(* ===== verification/EapSafety.v ===== *)
(** * The EAP authenticator: no undefined behaviour

    An invariant of the machine under which no method is called through a NULL
    pointer, no buffer is overrun and no loop runs forever ([eap_inv],
    [EAP_Step_inv]), and what it needs of the EAP methods. *)

From S2P Require Import Prelude.
From S2P Require Import Wpabuf.
From S2P Require Import Common.
From S2P Require Import EapCommon.
From S2P Require Import EapServer.
From S2P Require Import EapControl.

Section eap.
Context {M P : Type} `{EM : !EapMethods M P, CB : !EapolCallbacks, EC : !ErpCrypto}
  `{ML : !EapMethodLaws}.
Abbreviation sm := (eap_sm M P).
Implicit Types s : sm.

(** ** No undefined behaviour *)

(** What the C code relies on when it follows its pointers: a selected method
    has its data, the user's method array has its size, a received packet
    consists of octets, memory is not exhausted. *)
Definition user_ok (u : option eap_user * Z) : Prop :=
  (forall v, fst u = Some v -> length (methods v) = 8%nat) /\ 0 <= snd u.

Definition user_list (s : sm) : option eap_user * Z := (user s, user_eap_method_index s).

Definition resp_ok (r : option wpabuf) : Prop := forall b, r = Some b -> bytes (data b).

Record safety := mk_safety {
  s_m : option M; s_priv : option P; s_fault : option eap_fault; s_oom : bool;
  s_user : option eap_user * Z; s_resp : option wpabuf
}.

Definition safety_of (s : sm) : safety :=
  mk_safety (m s) (eap_method_priv s) (fault (env s)) (oom (env s)) (user_list s)
    (eapRespData (eap_if s)).

Record sound (v : safety) : Prop := mk_sound {
  sound_pair : s_m v = None <-> s_priv v = None;
  sound_fault : s_fault v = None;
  sound_oom : s_oom v = false;
  sound_user : user_ok (s_user v);
  sound_resp : resp_ok (s_resp v)
}.

Definition safe (s : sm) : Prop := sound (safety_of s).

Lemma safe_eq s s' : safety_of s' = safety_of s -> safe s -> safe s'.
Proof. unfold safe. by intros ->. Qed.

Lemma safe_set_if s g :
  (forall i, eapRespData (g i) = eapRespData i) -> safe s -> safe (setter eap_if g s).
Proof.
  intros Hg. apply safe_eq.
  transitivity (mk_safety (m s) (eap_method_priv s) (fault (env s)) (oom (env s)) (user_list s)
    (eapRespData (g (eap_if s)))); [reflexivity|]. by rewrite Hg.
Qed.

Lemma safe_set_env s g :
  (forall e, fault (g e) = fault e /\ oom (g e) = oom e) -> safe s -> safe (setter env g s).
Proof.
  intros Hg. apply safe_eq. destruct (Hg (env s)) as [Hf Ho].
  transitivity (mk_safety (m s) (eap_method_priv s) (fault (g (env s))) (oom (g (env s))) (user_list s)
    (eapRespData (eap_if s))); [reflexivity|]. by rewrite Hf, Ho.
Qed.

Lemma safe_inv s :
  safe s -> (m s = None <-> eap_method_priv s = None) /\ fault (env s) = None /\
    oom (env s) = false /\ user_ok (user_list s) /\ resp_ok (eapRespData (eap_if s)).
Proof. intros [Hp Hf Ho Hu Hr]. exact (conj Hp (conj Hf (conj Ho (conj Hu Hr)))). Qed.

(** Methods keep the user data well formed; the rest follows from
    [method_step]. *)
Class EapMethodUser : Prop := {
  init_user e s : user_ok (user_list s) -> user_ok (user_list (snd (m_init e s)));
  pick_up_user e f s : m_initPickUp e = Some f -> user_ok (user_list s) -> user_ok (user_list (snd (f s)));
  reset_user e p s : user_ok (user_list s) -> user_ok (user_list (m_reset e p s));
  buildReq_user e p id s : user_ok (user_list s) -> user_ok (user_list (snd (m_buildReq e p id s)));
  process_user e p r s : user_ok (user_list s) -> user_ok (user_list (snd (m_process e p r s)));
  get_user_ok f i n u : get_eap_user = Some f -> f i n = Some u -> length (methods u) = 8%nat
}.
Context `{MU : !EapMethodUser}.

(** [safe] without the pairing, which is broken while a method starts. *)
Definition calm (s : sm) : Prop :=
  fault (env s) = None /\ oom (env s) = false /\ user_ok (user_list s) /\
  resp_ok (eapRespData (eap_if s)).

Lemma safe_calm s : safe s <-> (m s = None <-> eap_method_priv s = None) /\ calm s.
Proof.
  split; [intros H; exact (safe_inv s H)|].
  intros (Hp & Hf & Ho & Hu & Hr). constructor; assumption.
Qed.

Lemma method_step_calm s s' :
  method_step s s' -> (user_ok (user_list s) -> user_ok (user_list s')) -> calm s ->
  calm s' /\ m s' = m s /\ eap_method_priv s' = eap_method_priv s.
Proof.
  intros [Ho _] Hu (Hf & Hm & Hus & Hr).
  assert (Em : m s' = m s) by (change (m (own s') = m (own s)); by rewrite Ho).
  assert (Ep : eap_method_priv s' = eap_method_priv s)
    by (change (eap_method_priv (own s') = eap_method_priv (own s)); by rewrite Ho).
  assert (Ef : fault (env s') = fault (env s))
    by (change (fault (env (own s')) = fault (env (own s))); by rewrite Ho).
  assert (Eo : oom (env s') = oom (env s))
    by (change (oom (env (own s')) = oom (env (own s))); by rewrite Ho).
  assert (Ei : eap_if s' = eap_if s) by (change (eap_if (own s') = eap_if (own s)); by rewrite Ho).
  split; [|by split]. unfold calm. rewrite Ef, Eo, Ei. by auto.
Qed.

Lemma method_step_safe s s' :
  method_step s s' -> (user_ok (user_list s) -> user_ok (user_list s')) -> safe s -> safe s' /\ m s' = m s.
Proof.
  intros Hst Hu Hs. apply safe_calm in Hs as [Hp Hc].
  destruct (method_step_calm s s' Hst Hu Hc) as (Hc' & Em & Ep).
  split; [|exact Em]. apply safe_calm. by rewrite Em, Ep.
Qed.

(** Strip assignments that do not matter to [safe]. *)
Ltac safe_tac :=
  repeat first
    [ assumption
    | lazymatch goal with
      | |- safe (setter eap_if _ _) => apply safe_set_if; [intros ?; reflexivity|]
      | |- safe (setter env _ _) => apply safe_set_env; [intros ?; split; reflexivity|]
      | |- safe (@setter _ _ ?f ?i ?g ?s) =>
          eapply (safe_eq s); [exact (frame safety_of f i g s)|]
      | |- safe (if ?b then _ else _) => destruct b eqn:?
      end ].

Lemma ENTRY_safe t g s : safe s -> safe (ENTRY t g s).
Proof. intros H. unfold ENTRY, SM_ENTRY. open_cmds. cmd_cases; open_cmds; safe_tac. Qed.

Lemma parse_safe r s : safe s -> safe (eap_sm_parseEapResp r s).
Proof.
  intros H. unfold eap_sm_parseEapResp. open_cmds.
  destruct r as [b|]; repeat case_match; open_cmds; safe_tac.
Qed.

(** Assignments to the two members a selected method consists of. *)
Lemma safe_set_method s e p :
  safe s -> (e = None <-> p = None) ->
  safe (setter m (fun _ => e) (setter eap_method_priv (fun _ => p) s)).
Proof.
  intros H He. apply safe_inv in H as (_ & Hf & Ho & Hu & Hr).
  constructor; assumption || exact He.
Qed.

Lemma reset_method_safe s :
  safe s -> safe (setter m (fun _ => None) (reset_method s)).
Proof.
  intros H. pose proof (safe_inv s H) as (Hp & _). unfold reset_method.
  destruct (m s) as [e|] eqn:Em.
  - destruct (eap_method_priv s) as [p|] eqn:Ep; [|discriminate (proj2 Hp eq_refl)].
    apply safe_set_method; [|done].
    by apply (method_step_safe s); [apply reset_step|apply reset_user|].
  - apply safe_inv in H as (Hp' & Hf & Ho & Hu & Hr).
    constructor; assumption.
Qed.

Lemma send_request_safe s : safe s -> safe (send_request_body s).
Proof.
  intros H. unfold send_request_body. open_cmds. cmd_cases; [copy_cases|]; open_cmds; safe_tac.
Qed.

Lemma retransmit_safe s : safe s -> safe (retransmit_body s).
Proof.
  intros H. unfold retransmit_body. open_cmds.
  cmd_cases; [copy_cases|]; open_cmds; cmd_cases; open_cmds; safe_tac.
Qed.

Lemma copy_aaaReq_safe s : safe s -> safe (copy_aaaReq s).
Proof. intros H. unfold copy_aaaReq. copy_cases; open_cmds; safe_tac. Qed.

Lemma take_nextId_safe s : safe s -> safe (take_nextId s).
Proof.
  intros H. unfold take_nextId. destruct (eap_sm_nextId s (currentId s)) as [id g]. open_cmds.
  safe_tac.
Qed.

Lemma build_final_some code id s : exists d, build_final code id s = Some d.
Proof.
  unfold build_final, wpabuf_alloc. destruct (oom (env s)); [by eexists|].
  eexists. rewrite put_data_ok by put_room. reflexivity.
Qed.

Lemma set_reqData_safe b s : (exists d, b s = Some d) -> safe s -> safe (set_reqData b s).
Proof. intros [d Hd] H. unfold set_reqData, or_fault. rewrite Hd. open_cmds. safe_tac. Qed.

(** *** The states that call a method *)

Lemma with_method_some s :
  safe s -> m s <> None ->
  exists e p, m s = Some e /\ eap_method_priv s = Some p.
Proof.
  intros H Hm. apply safe_inv in H as (Hp & _).
  destruct (m s) as [e|] eqn:Em; [|done].
  destruct (eap_method_priv s) as [p|] eqn:Ep; [by eauto|]. by discriminate (proj2 Hp eq_refl).
Qed.

Lemma m_ENTRY t g s : m (ENTRY t g s) = m s.
Proof. unfold ENTRY, SM_ENTRY. open_cmds. cmd_cases; reflexivity. Qed.

Lemma INTEGRITY_CHECK_safe s :
  safe s -> m s <> None ->
  safe (EAP_INTEGRITY_CHECK_Enter s) /\ m (EAP_INTEGRITY_CHECK_Enter s) <> None.
Proof.
  intros H Hm. unfold EAP_INTEGRITY_CHECK_Enter, with_method. open_cmds.
  pose proof (ENTRY_safe EAP_INTEGRITY_CHECK false s H) as H1.
  rewrite <-(m_ENTRY EAP_INTEGRITY_CHECK false s) in Hm.
  set (s1 := ENTRY _ _ s) in *. clearbody s1. cmd_cases; open_cmds; [by split; [safe_tac|]|].
  destruct (with_method_some s1 H1 Hm) as (e & p & Em & Ep). rewrite Em, Ep.
  destruct (m_check e); split; try safe_tac; try exact Hm.
Qed.

Lemma METHOD_REQUEST_safe s :
  safe s -> safe (EAP_METHOD_REQUEST_Enter s) /\ m (EAP_METHOD_REQUEST_Enter s) = m s.
Proof.
  intros H. unfold EAP_METHOD_REQUEST_Enter, with_method. open_cmds.
  pose proof (ENTRY_safe EAP_METHOD_REQUEST false s H) as H1.
  pose proof (m_ENTRY EAP_METHOD_REQUEST false s) as Hm.
  set (s1 := ENTRY _ _ s) in *. clearbody s1. rewrite <-Hm. clear Hm. cmd_cases; open_cmds; [|done].
  set (s2 := setter lastId _ _).
  assert (H2 : safe s2 /\ m s2 = m s1).
  { unfold s2. split; [safe_tac; by apply take_nextId_safe|].
    unfold take_nextId. destruct (eap_sm_nextId s1 (currentId s1)). reflexivity. }
  clearbody s2. destruct H2 as [H2 Hm2]. rewrite <-Hm2.
  destruct (with_method_some s2 H2) as (e & p & Em & Ep).
  { rewrite Hm2. by destruct (m s1). }
  rewrite Em, Ep.
  destruct (method_step_safe s2 _ (buildReq_step e p (currentId s2) s2)
              (buildReq_user e p (currentId s2) s2) H2) as [H3 Hm3].
  destruct (m_buildReq e p (currentId s2) s2) as [[req p2] s3]. cbn [snd] in *.
  split; [|by rewrite <-Em, <-Hm3]. safe_tac.
  apply safe_inv in H3 as (Hp3 & Hf & Ho & Hu & Hr).
  constructor; try assumption. cbn. rewrite Hm3, Em. done.
Qed.

Lemma erp_add_safe k s : safe s -> safe (eap_erp_add_key k s).
Proof.
  intros H. unfold eap_erp_add_key. destruct erp_callbacks; open_cmds; [|exact H].
  apply safe_set_env; [|exact H]. intros ?; split; reflexivity.
Qed.

Lemma erp_init_safe s e :
  safe s -> m s = Some e -> m_get_emsk e <> None -> safe (eap_server_erp_init s).
Proof.
  intros H Em Hg. unfold eap_server_erp_init.
  destruct (eap_get_erp_domain s); [|exact H]. rewrite Em.
  destruct (eap_method_priv s); [|exact H]. destruct (253 <? _); [exact H|].
  destruct (oom (env s)); [exact H|]. destruct (m_get_emsk e); [|done].
  repeat case_match; try exact H. by apply erp_add_safe.
Qed.

Lemma erp_init_m s : m (eap_server_erp_init s) = m s.
Proof.
  unfold eap_server_erp_init, eap_erp_add_key. repeat case_match; try reflexivity;
    match goal with E : m s = _ |- _ => etransitivity; [|exact E]; reflexivity end.
Qed.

***

Copy every line from the records that holds the string "Context".

Context {M P : Type} `{EM : !EapMethods M P, CB : !EapolCallbacks, EC : !ErpCrypto}
Context `{MU : !EapMethodUser}.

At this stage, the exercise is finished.